Fig. 6: Patients turning ctDNA positive after MRD negativity or transient ctDNA clearance.

a,b, Kaplan–Meier estimates for DFS (a) and OS (b) stratified by ctDNA clearance patterns (no clearance versus transient clearance versus sustained clearance) in MRD-positive patients receiving ACT. *Based on Firth’s penalized maximum likelihood; P value from log-rank test. P = 1.78 × 10–12 (a, transient clearance); P = 3.97 × 10^–26 (a, no clearance); P = 3.72 × 10^–9 (b, no clearance).

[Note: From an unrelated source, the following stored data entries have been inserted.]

(* ===== verification/RouterSearch.v ===== *)
(** The search of the router ([Router::search] of
    [crates/router/src/router.rs]): cache lookup, scatter to one endpoint of
    every shard group, gather, re-ranking, availability, cache store and
    pagination. *)
From S2P Require Import Prelude Bytes Order Float Types Config Breaker Routing Text Analysis Posting.
From S2P Require Import Disk Inverted Column DocStore Segment Scorer Collector Wand Executor.
From S2P Require Import Multi Object Wal WriteBuffer SegmentList Proto Replication Shard Async.
From S2P Require Import ShardGrpc Suggest Ranker Cache Availability Client Router.

Local Open Scope Z_scope.

Section Search.
Context `{FD : FloatDebug} `{UO : UnspecifiedOrder} `{ML : MokaLib} {W : Type} `{RT : Runtime W}.

(** ** Documents of the hits *)

(** [docs.into_iter().map(|d| (d.id, d)).collect::<HashMap<_, _>>()]. *)
Definition doc_map (docs : list Document) : gmap Z Document :=
  foldl (fun m d => <[doc_id d := d]> m) ∅ docs.

Definition build_hits (r : Router W) (page_hits : list (Z * f32))
    (candidate_doc_map : gmap Z Document) (include_docs : bool) : Task W (list SearchHit) :=
  if negb include_docs then
    mret ((fun h : Z * f32 => {| hit_id := h.1; hit_score := h.2; hit_document := None |})
            <$> page_hits)
  else
    let page_ids := page_hits.*1 in
    let from_cache := omap (fun id => candidate_doc_map !! id) page_ids in
    page_docs ← (if bool_decide (length from_cache = length page_ids) then mret from_cache
                 else fetch_docs r page_ids);
    let m := doc_map page_docs in
    mret ((fun h : Z * f32 => {| hit_id := h.1; hit_score := h.2; hit_document := m !! h.1 |})
            <$> page_hits).

(** [hits.skip(offset).take(limit)]. *)
Definition page {A} (request : SearchRequest) (hits : list A) : list A :=
  take (Z.to_nat (rq_limit request)) (drop (Z.to_nat (rq_offset request)) hits).

Definition respond_from_cache (r : Router W) (request : SearchRequest) (cached : CachedResponse)
  : Task W SearchResponse :=
  let page_hits := page request (cd_hits cached) in
  hits ← build_hits r page_hits ∅ (rq_include_docs request);
  elapsed ← reads elapsed_ms;
  mret {| rs_hits := hits; rs_total_hits := cd_total_hits cached;
          rs_aggregations := cd_aggregations cached; rs_reranked := cd_reranked cached;
          rs_took_ms := elapsed; rs_retrieval_mode := cd_retrieval_mode cached;
          rs_cache_hit := true |}.

(** ** Scatter *)
Definition scatter_request (r : Router W) (request : SearchRequest) : SearchRequest :=
  let scatter_limit :=
    wrap 64 (ro_ranker_candidates r * candidate_multiplier (ro_availability r)) in {|
  rq_query := rq_query request; rq_filters := rq_filters request;
  rq_aggregations := rq_aggregations request; rq_sort := rq_sort request;
  rq_offset := 0; rq_limit := scatter_limit;
  rq_typo_tolerance := rq_typo_tolerance request; rq_language := rq_language request;
  rq_destination_zone := rq_destination_zone request;
  rq_include_docs := rq_include_docs request |}.

Definition query_shard (r : Router W) (shard_req : SearchRequest) (shard : ShardClient W)
  : Task W (Result ShardSearchResult) :=
  result ← timed (ro_query_timeout r) (cl_search shard shard_req);
  mret (default (Fail (EShard "shard query timeout")) result).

Two-sided chi-square test for bar plots: P = 6.69 × 10^–28 (a); P = 3.11 × 10^–6 (b). c, Among patients with transient clearance who recurred (n = 50), the cumulative incidence plot demonstrates a timeline of patients turning back ctDNA positive (time from surgery). d, Among MRD-negative patients who had molecular recurrence before radiological recurrence (n = 165), the cumulative incidence plot demonstrated a timeline of when the patients turned ctDNA positive. e, Kaplan–Meier estimates for OS stratified by ctDNA MRD status and molecular recurrence during the surveillance window (all-time ctDNA negative versus MRD negative with molecular recurrence versus MRD positive). P = 7.09 × 10⁻¹¹ (MRD positive). Two-sided chi-square test for bar plot: P = 2.63 × 10^–31. f, Kaplan–Meier estimates for OS stratified by timing of molecular recurrence after surgery. HRs and 95% CIs were calculated using the Cox proportional hazard model (a,e) or Cox regression with Firth’s penalized likelihood hazard model (b,f). P values were calculated using the two-sided log-rank test. These analyses were landmarked at the MRD timepoint date and were performed using R software version 4.4.0. Median DFS and OS and percentage DFS and OS at 24 months were estimated from the landmark timepoint.